Sometimes, when it comes down to the crunch and there’s an issue with equipment, it isn’t feasible to wait on a replacement part to be delivered by an OEM, which is why CBC regularly manufactures components for customers as part of their Local Production Requisition (LPR) service.

According to Leon Stefanec, National Business Development Manager for Food and Beverage, this service entails either CBC manufacturing components to customer requirements in their own workshops or contracting the job out to local engineering companies. In either case, the flexibility and adaptability to changingchanging circumstances becomes a solution for customers who are in a tight spot. 

“OEM parts are sometimes unavailable or have long lead times when customers require a custom solution,” Leon says. “So, LPRs are a unique special offer that we provide. We have our own in-house qualified drafters or engineers who use the latest software to provide technical and manufacturing drawings which can then, in turn, be used to manufacture custom parts for our customers.”

Leon points to a recent example where a large-scale bakery, operating 24/7, required the services of CBC to supply a new 1.4-metre-long shaft for a robot packing machine that had broken one late afternoon. 

“The broken shaft was preventing a large batch of finished baked goods from being packaged ready for distribution to a major supermarket chain,” Leon explains. “We were called and were able to visit the site to collect the broken shaft and quickly prepare a manufacturing drawing. From there, we recommended a higher grade of material to prevent a repeat of such a breakage. We then contacted a nearby engineering company that had the material in stock and could manufacture the shaft to the Motion Australia drawing out of regular business hours.” 

The shaft was completed by roughly 9:30pm and delivered straight to the bakery for installation.

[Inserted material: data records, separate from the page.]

(* ===== verification/NodeExample.v ===== *)
(** A concrete node: two channels, a map that increments, no timers, a muted output and the in-memory
    backend. *)

From S2P Require Import Prelude Error Allocator EventBuffer Pool Serialization StateBackend BackendClient InMemory BackendLaws Data Channel Timer Metrics Operator OperatorSpec Node NodeAbs NodeEpochs NodeSpec.

Module NodeExample.
#[export] Instance release_profile : BuildProfile := false.
#[export] Instance ticking_clock : SystemTime := λ k, Some (Z.of_nat k * 10 ^ 9).
#[export] Instance eager_receivers : Receivers := λ _ _, true.
#[export] Instance patience : Fuel := 8%nat.
#[export] Instance reliable_network : Transport Z := λ _ _ _ _, None.
#[export] Instance Z_ArconType : ArconType Z :=
  {| arcon_value := countable_Value 1; arcon_drop _ := false; UNSAFE_SER_ID := 1; RELIABLE_SER_ID := 2; VERSION_ID := 1; get_key := λ x, x |}.
#[export] Instance node_Value : Value NodeID := countable_Value 2.
#[export] Instance node_laws : MessageLaws NodeID := countable_MessageLaws.
#[export] Instance watermark_Value : Value Watermark := countable_Value 3.
#[export] Instance epoch_Value : Value Epoch := countable_Value 4.
#[export] Instance unit_Value : Value unit := countable_Value 5.
#[export] Instance message_Value : Value (RawArconMessage Z) := countable_Value 6.

Abbreviation Op := (Map Z Z unit InMemory).
Abbreviation Env := (OpEnv Z unit InMemory).
Definition example_op : Op := Map_new (λ x, x + 1).
Definition channels : list NodeID := [MkNodeID 1; MkNodeID 2].
Definition node_with (chs : list NodeID) : Node Op Z := MkNode "node" (MkNodeID 0) chs example_op registered_state.
Abbreviation node := (node_with channels).
(** The output is muted. *)
Definition parts (t : Z) (c : Env) : Prop := strategy c = Mute.
Definition saving `{NodeConfig} (e : Epoch) : bool := bool_decide (is_Some checkpoint_dir).

(** The in-memory backend, which says as we like whether it was restored. *)
Definition reopened (r : bool) : Backend InMemory := {|
  backend_value_ops := _;
  backend_map_ops := _;
  backend_vec_ops := _;
  backend_reducer_ops := _;
  backend_aggregator_ops := _;
  was_restored _ := r;
  checkpoint := checkpoint (Backend:=InMemory_Backend);
  start_session := start_session (Backend:=InMemory_Backend);
  session_drop_hook := session_drop_hook (Backend:=InMemory_Backend);
  register_value_handle := @register_value_handle _ InMemory_Backend;
  register_map_handle := @register_map_handle _ InMemory_Backend;
  register_vec_handle := @register_vec_handle _ InMemory_Backend;
  register_reducer_handle := @register_reducer_handle _ InMemory_Backend;
  register_aggregator_handle := @register_aggregator_handle _ InMemory_Backend;
|}.
#[export] Instance reopened_spec r : @BackendSpec InMemory (reopened r) InMemory_BackendRep.
Proof. destruct InMemory_BackendSpec. by split. Qed.
#[export] Instance reopened_map_spec r V `{Value V} : @MapSpec InMemory NodeID V unit unit (reopened r) InMemory_BackendRep _ _ _ _ _ _ _ _ _.
Proof. destruct (InMemory_MapSpec NodeID V unit unit). by split. Qed.

Section config.
Context `{NodeConfig} (r : bool).
#[local] Instance example_backend : Backend InMemory := reopened r.
Lemma works_ret (c : Env) : parts 0 c → works (mret tt) c (parts 0).
Proof. intros Hc. exists c. by destruct c as [? ? []]. Qed.
Lemma output_mute (ev : ArconEvent Z) (c : Env) : parts 0 c → output ev c = (Ok tt, c).
Proof. destruct c as [st nt te]. cbn. unfold parts. cbn. by intros ->. Qed.
#[export] Instance node_parts chs : NodeParts (node_with chs) saving parts.
Proof.
  split.
  - done.
  - intros t c e Hc. exists c. cbn. rewrite (bind_ok _ _ c (data e + 1) c) by by destruct c as [? ? []].
    by rewrite output_mute.
  - intros. by apply works_ret.
  - intros t c ts Hc _. exists c. by destruct c as [? ? []].
  - intros. by apply works_ret.
  - intros t c e Hc. exists c. by destruct c as [? ? []].
  - intros t c ev Hc. exists c. by rewrite output_mute.
  - intros t c e Hc. unfold saving, checkpoint_path. destruct checkpoint_dir as [dir|]; cbn; [|done].
    exists (Ok tt), (backend_of c). by destruct c as [? ? []].
Qed.
End config.

Definition config : NodeConfig := {| checkpoint_dir := Some "/tmp"; node_metrics_interval := Some 250 |}.
Definition no_checkpoints : NodeConfig := {| checkpoint_dir := None; node_metrics_interval := None |}.
Definition start_env (b : InMemory) : Timed Env := MkTimed (MkOpEnv Mute (MkNet (MkWorld (MkHeap (Memory_new 4096) []) [] 0) []) (MkTimerEnv tt b 0)) 0.
End NodeExample.
(* ===== verification/Sink.v ===== *)
(** [arcon/src/stream/operator/sink]: the sinks that append elements to a file or send them to a socket,
    and that a file source reads back what the file sink wrote. *)

From S2P Require Import Prelude Error Files Allocator EventBuffer Pool Serialization StateBackend BackendClient Data Channel Timer Metrics Operator Node NodeExample Source SourceSpec.

(** What [{:?}] prints. *)
Class Debug (A : Type) := debug : A → bytes.

Module LocalFileSink.
(** The open file is the path it was opened at, in a file system that the sink changes. *)
Record LocalFileSink : Type := MkLocalFileSink { file : path }.

Section sink.
Context {IN : Type} `{Debug IN}.

Definition new (file_path : path) : M Fs ArconStateError LocalFileSink := λ fs,
  match open_append file_path fs with
  | (Ok _, fs) => (Ok (MkLocalFileSink file_path), fs)
  | (Err _, fs) => (Panic "Failed to open file", fs)
  | (Panic msg, fs) => (Panic msg, fs)
  | (Diverge, fs) => (Diverge, fs)
  end.
(** A write that fails is reported and leaves the element out. *)
Definition handle_element (sink : LocalFileSink) (element : ArconElement IN) : M Fs ArconStateError unit := λ fs,
  match append_file (file sink) (debug (data element) ++ [10]) fs with
  | (Err _, fs) => (Ok tt, fs)
  | r => r
  end.
Definition handle_watermark (sink : LocalFileSink) : Watermark → M Fs ArconStateError unit := ignore_watermark.
Definition handle_epoch (sink : LocalFileSink) : Epoch → M Fs ArconStateError unit := ignore_epoch.
Definition handle_timeout {TS : Type} (sink : LocalFileSink) : TS → M Fs ArconStateError unit := ignore_timeout.
End sink.
End LocalFileSink.

(** [sink/socket.rs]: an element is JSON, or what [Debug] prints, on a line.  Each is sent to the thread
    of the socket by a task of its own: the model collects what the tasks send. *)
Module SocketSink.
Record SocketSink : Type := MkSocketSink { dispatched : list bytes }.
Section sink.
Context {IN : Type} `{Debug IN, ToJson IN}.
Definition fmt_data (x : IN) : bytes := match to_json x with Some json => json ++ [10] | None => debug x ++ [10] end.
Definition handle_element (element : ArconElement IN) : M SocketSink ArconStateError unit :=
  modify (λ s, MkSocketSink (dispatched s ++ [fmt_data (data element)])).
Definition handle_watermark : Watermark → M SocketSink ArconStateError unit := ignore_watermark.
Definition handle_epoch : Epoch → M SocketSink ArconStateError unit := ignore_epoch.
Definition handle_timeout {TS : Type} : TS → M SocketSink ArconStateError unit := ignore_timeout.
End sink.
End SocketSink.

(** ** Lines *)

(** A line that is read as it was written: text without a newline, and without a carriage return at its
    end, which would be taken for a part of the line's end. *)
Definition clean (l : bytes) : Prop := 10 ∉ l ∧ last l ≠ Some 13 ∧ utf8_valid l = true.

Lemma utf8_valid_app n l l' : (length l ≤ n)%nat → utf8_valid l = true → utf8_valid (l ++ l') = utf8_valid l'.
Proof.
  revert l. induction n as [|n IH]; intros l Hn; [by destruct l; [|cbn in Hn; lia]|].
  destruct l as [|b0 l1]; [done|]. cbn [app utf8_valid length] in *. case_match; [apply IH; lia|].
  destruct l1 as [|b1 l2]; [done|]. cbn [app length] in *. case_match.
  { intros [-> Hl]%andb_true_iff. apply IH; [lia|done]. }
  destruct l2 as [|b2 l3]; [done|]. cbn [app length] in *. case_match.
  { intros [-> Hl]%andb_true_iff. apply IH; [lia|done]. }
  destruct l3 as [|b3 l4]; [done|]. cbn [app length] in *. intros [-> Hl]%andb_true_iff. apply IH; [lia|done].
Qed.
(** A complete line is split off. *)
Lemma split_lines_line cur l rest :
  10 ∉ l → split_lines cur (l ++ 10 :: rest) = (cur ++ l ++ [10]) :: split_lines [] rest.
Proof.
  revert cur. induction l as [|b l IH]; intros cur Hl; cbn; [done|].
  apply not_elem_of_cons in Hl as [Hb Hl]. rewrite (proj2 (Z.eqb_neq b 10)) by congruence.
  rewrite IH by done. by rewrite <- (assoc_L (++)).
Qed.
Lemma split_lines_app cur l rest :
  split_lines cur (l ++ [10] ++ rest) = split_lines cur (l ++ [10]) ++ split_lines [] rest.
Proof.
  revert cur. induction l as [|b l IH]; intros cur; cbn; [done|]. case_match; [|apply IH]. cbn. by rewrite IH.
Qed.
Lemma chomp_line l : last l ≠ Some 13 → chomp (l ++ [10]) = l.
Proof.
  intros Hl. unfold chomp. rewrite reverse_app, <- head_reverse in *. cbn [reverse rev_append app].
  rewrite <- (reverse_involutive l) at 2. destruct (reverse l) as [|b r]; [done|]. cbn in Hl |- *.
  repeat case_match; simplify_eq; done.
Qed.

Section roundtrip.
Context {IN : Type} `{Debug IN, FromStr IN}.

(** An element that is printed on a line of its own, from which it is parsed. *)
Definition printable (x : IN) : Prop := clean (debug x) ∧ parse (debug x) = Some x.
Lemma parsed_app ls ls' : parsed (ls ++ ls') = parsed ls ++ parsed (IN:=IN) ls'.
Proof. unfold parsed. by rewrite omap_app. Qed.
Lemma parsed_printed (xs : list IN) : Forall printable xs → parsed (lines (xs ≫= (λ x, debug x ++ [10]))) = xs.
Proof.
  induction 1 as [|x xs [(Hn & Hl & Hu) Hp] _ IH]; [done|]. cbn [mbind list_bind]. unfold lines.
  rewrite <- (assoc_L (++)). cbn [app]. rewrite split_lines_line by done. cbn [app fmap list_fmap].
  rewrite (utf8_valid_app (length (debug x))) by done. cbn [utf8_valid]. rewrite chomp_line by done.
  unfold parsed. cbn. rewrite Hp. cbn. f_equal. exact IH.
Qed.
(** The lines of a file whose last one is complete, with more written behind. *)
Lemma lines_app old l : old = [] ∨ last old = Some 10 → lines (old ++ l) = lines old ++ lines l.
Proof.
  intros [-> |(old' & ->)%last_Some]; [done|]. unfold lines. rewrite <- (assoc_L (++)), split_lines_app. by rewrite fmap_app.
Qed.

Lemma sink_appends p (xs : list (ArconElement IN)) old fs :
  fs !! p = Some (File old) →
  ∃ fs', for_each (LocalFileSink.handle_element (LocalFileSink.MkLocalFileSink p)) xs fs = (Ok tt, fs') ∧
    fs' !! p = Some (File (old ++ ((data <$> xs) ≫= λ x, debug x ++ [10]))) ∧ ∀ q, q ≠ p → fs' !! q = fs !! q.
Proof.
  revert old fs. induction xs as [|x xs IH]; intros old fs Hf; cbn [for_each fmap list_fmap mbind list_bind].
  { exists fs. by rewrite app_nil_r. }
  set (fs1 := <[p := File (old ++ debug (data x) ++ [10])]> fs).
  assert (E : LocalFileSink.handle_element (LocalFileSink.MkLocalFileSink p) x fs = (Ok tt, fs1)).
  { unfold LocalFileSink.handle_element, append_file. cbn. by rewrite Hf. }
  step_ok E. destruct (IH (old ++ debug (data x) ++ [10]) fs1) as (fs2 & E2 & Hf2 & Ho); [by apply lookup_insert_eq|].
  exists fs2. split; [exact E2|]. split; [by rewrite Hf2, <- !(assoc_L (++))|]. intros q Hq. rewrite Ho by done. by apply lookup_insert_ne.
Qed.

(** C30: What a file sink writes, behind the complete lines that a file may have, is what a file source reads
    and parses from it; no other file is touched.  The elements print on a line of their own and are
    parsed from it. *)
Theorem file_sink_read_back p fs old (xs : list (ArconElement IN)) :
  fs !! p = Some (File old) ∨ (fs !! p = None ∧ old = [] ∧ parent_is_dir p fs = true) →
  old = [] ∨ last old = Some 10 → Forall printable (data <$> xs) →
  ∃ sink fs1 fs2 content, LocalFileSink.new p fs = (Ok sink, fs1) ∧
    for_each (LocalFileSink.handle_element sink) xs fs1 = (Ok tt, fs2) ∧
    fs2 !! p = Some (File content) ∧ parsed (lines content) = parsed (lines old) ++ (data <$> xs) ∧
    ∀ q, q ≠ p → fs2 !! q = fs !! q.
Proof.
  intros Hf Hold Hxs.
  assert (∃ fs1, open_append p fs = (Ok tt, fs1) ∧ fs1 !! p = Some (File old) ∧ ∀ q, q ≠ p → fs1 !! q = fs !! q)
    as (fs1 & E1 & Hf1 & Ho1).
  { unfold open_append. destruct Hf as [Hf|(Hf & -> & Hd)]; rewrite Hf; [by exists fs|]. rewrite Hd. eexists. split; [done|].
    split; [by apply lookup_insert_eq|]. intros q Hq. by apply lookup_insert_ne. }
  destruct (sink_appends p xs old fs1 Hf1) as (fs2 & E2 & Hf2 & Ho2).
  eexists _, fs1, fs2, _. split; [unfold LocalFileSink.new; by rewrite E1|]. split; [exact E2|]. split; [exact Hf2|].
  split; [by rewrite lines_app, parsed_app, parsed_printed|]. intros q Hq. by rewrite Ho2, Ho1.
Qed.
End roundtrip.

(** ** Numbers *)

#[local] Instance u64_Debug : Debug u64 := λ x, as_bytes (display_unsigned (uint_val x)).
#[local] Instance u64_FromStr : FromStr u64 := λ l, UInt <$> parse_unsigned u64_max (from_bytes l).

Example file_sink_read_back_witness :
  ∃ sink fs1 fs2 content, LocalFileSink.new ["out"] {[ ["out"] := File [55; 13; 10] ]} = (Ok sink, fs1) ∧
    for_each (LocalFileSink.handle_element sink) [ArconElement_new (UInt 6 : u64); ArconElement_new (UInt 15)] fs1 = (Ok tt, fs2) ∧
    fs2 !! ["out"] = Some (File content) ∧ parsed (lines content) = [UInt 7; UInt 6; UInt 15 : u64].
Proof.
  destruct (file_sink_read_back ["out"] {[ ["out"] := File [55; 13; 10] ]} [55; 13; 10]
    [ArconElement_new (UInt 6 : u64); ArconElement_new (UInt 15)]) as (sink & fs1 & fs2 & content & E1 & E2 & Hf & Hp & _).
  - by left.
  - by right.
  - apply Forall_forall. intros x [->|[->|[]%not_elem_of_nil]%elem_of_cons]%elem_of_cons;
      (split; [split; [by apply (bool_decide_unpack _)|by split]|done]).
  - exists sink, fs1, fs2, content. split; [exact E1|]. split; [exact E2|]. split; [exact Hf|exact Hp].
Defined.
(* ===== verification/Queries.v ===== *)
(** [arcon/experiments/src/nexmark/queries]: the functions of the queries, which the operators of the
    library run. *)

From S2P Require Import Prelude Error Allocator EventBuffer Pool Serialization StateBackend BackendClient Data Channel Timer Operator Nexmark.

(** ** Query 1 ([q1.rs]): the prices of bids in another currency *)

Section q1.
Context `{BuildProfile} {B : Type}.
Definition bid_filter_map (event : NEXMarkEvent) : outcome Error (option Bid) :=
  match (inner event).1 with
  | Ok (EvBid bid) => Ok (Some bid)
  | Ok _ => Ok None
  | Err e => Err e
  | Panic msg => Panic msg
  | Diverge => Diverge
  end.
Definition map_fn (bid : Bid) : outcome Error Bid :=
  p ← u_mul 32 (price bid) 89;
  p ← u_div p 100;
  Ok (MkBid (auction bid) (bidder bid) p (b_date bid)).
(** [MapInPlace::new(&map_fn)] *)
Definition q1_operator : MapInPlace Bid unit B := MapInPlace_stateful tt (λ bid _, lift (map_fn bid)).
End q1.

(** ** Query 3 ([q3.rs]): the auctions of a category with their sellers from a state *)

Inductive PersonOrAuctionInner : Type := P_Person (p : Person) | P_Auction (a : Auction).
Definition PersonOrAuction : Type := option PersonOrAuctionInner.
Record Q3Result : Type := MkQ3Result { seller_name : string; seller_city : string; seller_state : string; auction_id : Z }.

Definition person_or_auction_filter_map (event : NEXMarkEvent) : outcome Error (option PersonOrAuction) :=
  e ← (inner event).1;
  match e with
  | EvPerson person => Ok (if decide (state person = "OR"%string) then Some (Some (P_Person person)) else None)
  | EvAuction auction => Ok (Some (Some (P_Auction auction)))
  | EvBid _ => Ok None
  end.

Record Q3State : Type := MkQ3State {
  person : Handle (ValueState Person) u32 unit;
  pending_auctions : Handle (VecState Auction) u32 unit;
}.
Definition Q3State_new : Q3State :=
  MkQ3State (with_item_key (value_handle Person "person") (UInt 0)) (with_item_key (vec_handle Auction "pending_auctions") (UInt 0)).

Section q3.
Context {B : Type} `{Backend B, Value Person, Value Auction}.

#[export] Instance Q3State_bundle : GenericBundle Q3State B := λ s,
  p ← registering (register_value_handle (person s));
  a ← registering (register_vec_handle (pending_auctions s));
  mret (MkQ3State p a).

Definition expecting {A} (msg : string) (m : StateM B A) : M B Error A := on_outcome (expect_ok msg) m.
(** [set_item_key] on both handles. *)
Definition item_keyed (k : Z) (s : Q3State) : Q3State :=
  MkQ3State (set_item_key (person s) (UInt k)) (set_item_key (pending_auctions s) (UInt k)).

(** A person is stored and gets the auctions that waited for it. *)
Definition flatmap_person (p : Person) (s : Q3State) : M B Error (list Q3Result) :=
  let s := item_keyed (p_id p) s in
  expecting "Could not update person state" (ActiveValue.set (person s) p) ;;
  empty ← expecting "Could not check if pending auctions are empty" (ActiveVec.is_empty (pending_auctions s));
  if empty : bool then mret []
  else
    auctions ← expecting "Could not get pending auctions" (ActiveVec.get (pending_auctions s));
    expecting "Could not clear pending auctions" (ActiveVec.clear (pending_auctions s)) ;;
    mret (omap (λ a,
      if category a =? 10 then Some (MkQ3Result (p_name p) (city p) (state p) (p_id p)) else None) auctions).
(** An auction joins its seller, or waits for it. *)
Definition flatmap_auction (a : Auction) (s : Q3State) : M B Error (list Q3Result) :=
  let s := item_keyed (seller a) s in
  o ← expecting "Could not get person state" (ActiveValue.get (person s));
  match o with
  | None => expecting "Could not store the auction" (ActiveVec.append (pending_auctions s) a) ;; mret []
  | Some p =>
      mret (if category a =? 10 then [MkQ3Result (p_name p) (city p) (state p) (a_id a)] else [])
  end.
Definition flatmap_fn (person_or_auction : PersonOrAuction) (s : Q3State) : M B Error (list Q3Result) :=
  match person_or_auction with
  | None => panic "called `Option::unwrap()` on a `None` value"
  | Some (P_Person p) => flatmap_person p s
  | Some (P_Auction a) => flatmap_auction a s
  end.
(** [FlatMap::stateful(Q3State::new(), &flatmap_fn)] *)
Definition q3_operator : FlatMap PersonOrAuction Q3Result Q3State B := FlatMap_stateful Q3State_new flatmap_fn.
End q3.
(* ================================================================== *)
(** ** The lookup tools *)

(** C3.  For every key present in its fixed table, each lookup tool
    ([get_weather], [weather_info]) returns exactly the stored string, and
    nothing else happens. *)
Theorem known_key_returns_stored_value :
  forall (t : lookup_tool) (k : pystr) (v : pyval) (w : world Mem),
    In (k, v) (tool_table t) ->
    tool_call t k w = (Ok v, w).
Proof.
  intros t k v w Hin. rewrite tool_call_value. f_equal. f_equal.
  apply tool_value_known. destruct t; simpl tool_key.
  - exact Hin.
  - rewrite weather_data_keys_lower; [exact Hin|].
    unfold dict_keys. change k with (fst (k, v)). now apply in_map.
Qed.

(** C6.  Each lookup tool is total over strings: for every string argument
    the call returns (it does not raise), what it returns is a string, and
    the state of the process is the one before the call. *)
Theorem lookup_tool_total :
  forall (t : lookup_tool) (s : pystr) (w : world Mem),
    exists r : pystr, tool_call t s w = (Ok (PStr r), w).
Proof.
  intros t s w. destruct (tool_value_str t s) as [r Hr].
  exists r. now rewrite tool_call_value, Hr.
Qed.

(** C1, as the code has it.  When the key a tool looks up (the argument
    for [get_weather], the lower-cased argument for [weather_info]) is not
    in its table, the tool returns, without raising, a fallback string that
    says "not available": [get_weather] appends the argument to it,
    [weather_info] returns one fixed text. *)
Theorem fallback_on_unknown_key :
  forall (t : lookup_tool) (s : pystr) (w : world Mem),
    ~ In (tool_key t s) (dict_keys (tool_table t)) ->
    exists r : pystr,
      tool_call t s w = (Ok (PStr r), w) /\
      substring (u "not available") r /\
      match t with
      | GetWeather => r = u "Weather data not available for " ++ s /\ substring s r
      | WeatherInfo => r = u "Weather information not available"
      end.
Proof.
  intros t s w Hnot. rewrite tool_call_value, (tool_value_unknown t s Hnot).
  destruct t.
  - exists (u "Weather data not available for " ++ s).
    split; [reflexivity|]. split.
    + apply substring_app_l. apply contains_spec. reflexivity.
    + split; [reflexivity|]. apply substring_suffix.
  - exists (u "Weather information not available").
    split; [reflexivity|]. split; [|reflexivity].
    apply contains_spec. reflexivity.
Qed.

(** C7.  Let [s] differ from [k] at most in the case of its letters.  If
    [k] is a key of [get_weather]'s table and [s] is not [k] itself,
    [get_weather s] is the fallback string (the match is case-sensitive);
    if [k] is a key of [weather_info]'s table, [weather_info s] is the value
    stored under [k] (the argument is lower-cased first). *)
Theorem key_matching_and_case :
  forall (s k : pystr) (w : world Mem),
    casing_variant s k ->
    (In k (dict_keys demo_data) -> s <> k ->
       get_weather s w = (Ok (PStr (u "Weather data not available for " ++ s)), w))
    /\
    (forall v : pyval, In (k, v) weather_data -> weather_info s w = (Ok v, w)).
Proof.
  intros s k w Hv. split.
  - intros Hk Hne.
    change (get_weather s w) with (tool_call GetWeather s w).
    rewrite tool_call_value, tool_value_unknown; [reflexivity|].
    simpl tool_key. simpl tool_table. intros Hs.
    unfold dict_keys, demo_data in Hk, Hs. simpl in Hk, Hs.
    destruct Hk as [<-|[<-|[<-|[]]]]; destruct Hs as [<-|[<-|[<-|[]]]];
      first [now apply Hne | vm_compute in Hv; discriminate].
  - intros v Hin.
    change (weather_info s w) with (tool_call WeatherInfo s w).
    rewrite tool_call_value. f_equal. f_equal.
    apply tool_value_known. simpl tool_key. simpl tool_table.
    unfold weather_data in Hin. simpl in Hin.
    destruct Hin as [H|[H|[H|[]]]]; injection H as <- <-;
      rewrite (fun Ha => str_lower_casing_variant s Ha Hv) by reflexivity;
      vm_compute; auto.
Qed.

(** C8.  Lookup is deterministic and repeatable.  Whatever calls were made
    before (on any arguments), each of [n] further calls of a tool on [s]
    returns the value [r] that a first call on [s] returns, and the state of
    the process after all these calls is the one before them. *)
Theorem lookup_is_repeatable :
  forall (t : lookup_tool) (before : list pystr) (s : pystr) (n : nat) (w : world Mem),
    exists (r : pyval) (earlier : list pyval),
      tool_call t s w = (Ok r, w) /\
      call_each (tool_call t) (before ++ repeat s n) w = (Ok (earlier ++ repeat r n), w).
Proof.
  intros t before s n w.
  exists (tool_value t s), (map (tool_value t) before). split.
  - apply tool_call_value.
  - rewrite (call_each_pure (tool_call t) (tool_value t) (tool_call_value t)).
    now rewrite map_app, map_repeat.
Qed.
Definition ret {A} (a : A) : M A := λ db, (inr a, db).
Definition throw {A} (e : HttpException) : M A := λ db, (inl e, db).
Definition bind {A B} (m : M A) (k : A → M B) : M B :=
  λ db, match m db with
        | (inl e, db') => (inl e, db')
        | (inr a, db') => k a db'
        end.

(** [for (const x of xs) await body(x)] and [Promise.all(xs.map(body))]. *)
Fixpoint for_of {A} (xs : list A) (body : A → M unit) : M unit :=
  match xs with
  | [] => ret ()
  | x :: xs' => bind (body x) (λ _, for_of xs' body)
  end.

Fixpoint map_all {A B} (xs : list A) (body : A → M B) : M (list B) :=
  match xs with
  | [] => ret []
  | x :: xs' => bind (body x) (λ y, bind (map_all xs' body) (λ ys, ret (y :: ys)))
  end.

Section Client.
Context {A : Type}.

(** [client.query(collection, filter, { limit })]. *)
Definition query_in (P : A → Prop) `{!∀ a, Decision (P a)}
    (limit : nat) (docs : list (Doc A)) : list (Doc A) :=
  take limit (filter (λ d, P (data d)) docs).

(** [client.delete(collection, _id)]. *)
Definition delete_in (i : nat) (docs : list (Doc A)) : list (Doc A) :=
  filter (λ d, _id d ≠ i) docs.

(** [client.update(collection, _id, fields)]. *)
Definition update_in (i : nat) (f : A → A) (docs : list (Doc A)) : list (Doc A) :=
  (λ d, if decide (_id d = i) then mkDoc (_id d) (f (data d)) else d) <$> docs.
End Client.

Definition query_polls (P : Poll.t → Prop) `{!∀ a, Decision (P a)}
    (limit : nat) : M (list (Doc Poll.t)) :=
  λ db, (inr (query_in P limit (polls db)), db).

Definition query_votes (P : Vote.t → Prop) `{!∀ a, Decision (P a)}
    (limit : nat) : M (list (Doc Vote.t)) :=
  λ db, (inr (query_in P limit (votes db)), db).

Definition create_poll (p : Poll.t) : M unit :=
  λ db, (inr (), mkDB (polls db ++ [mkDoc (next_id db) p]) (votes db) (S (next_id db))).

Definition create_vote (v : Vote.t) : M unit :=
  λ db, (inr (), mkDB (polls db) (votes db ++ [mkDoc (next_id db) v]) (S (next_id db))).

Definition update_poll (i : nat) (f : Poll.t → Poll.t) : M unit :=
  λ db, (inr (), mkDB (update_in i f (polls db)) (votes db) (next_id db)).

Definition delete_poll (i : nat) : M unit :=
  λ db, (inr (), mkDB (delete_in i (polls db)) (votes db) (next_id db)).

Definition delete_vote (i : nat) : M unit :=
  λ db, (inr (), mkDB (polls db) (delete_in i (votes db)) (next_id db)).

End NexaDB.

Import NexaDB.

(** The store monad with stdpp's notation: [x ← m; k] awaits [m]. *)
#[global] Instance M_ret : MRet M := @ret.
#[global] Instance M_bind : MBind M := λ A B k m, bind m k.

(** ** Request and response shapes *)

(** The request bodies.  A field that is absent, or holds anything but a
  string (an array for [options]), is [None]. *)
Module CreatePollDto.
Record t := mk {
  question : option string;
  options : option (list string);
  category : option string;
  expires_at : option string;
}.
End CreatePollDto.

Module VoteDto.
Record t := mk {
  voter_id : option string;
  option : option string;
}.
End VoteDto.

(** [{ ...poll, total_votes, vote_counts }] and the same with
  [vote_percentages]; [P] is the poll object that is spread. *)
Module Tallied.
Record t (P : Type) := mk {
  poll : P;
  total_votes : nat;
  vote_counts : gmap string JS.primitive;
}.
Arguments mk {P} _ _ _.
Arguments poll {P} _.
Arguments total_votes {P} _.
Arguments vote_counts {P} _.
End Tallied.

“Had the site waited for a new shaft to become available from the OEM suppliers, the production line would have been out of commission for several days,” Leon says. “The bakery’s maintenance team fitted the new shaft and completed the packaging process without any additional loss and no loss of product.”

This was an example of how CBC can quickly respond with its own talents and professional network to satisfy an immediate need by getting a broken piece of equipment replaced – although it’s more common for CBC to reverse engineer custom parts or manufacture entirely new items to rectify a precise customer problem, according to Leon. 

“Each time we manufacture a new LPR item we identify it with a unique part number, which we file with our engineering department database along with relevant drawings, photos, and notes,” Leon says. “This unique number then becomes the item part number and is maintained within our catalogue system.” 

“Should our customers require a repeat order of these LPR items our engineers simply extract the drawings and details from our database and issue a purchase order to any of our workshops to commence the manufacture.”

This service is of great utility to customers and has established CBC as a name to trust when the going gets tough.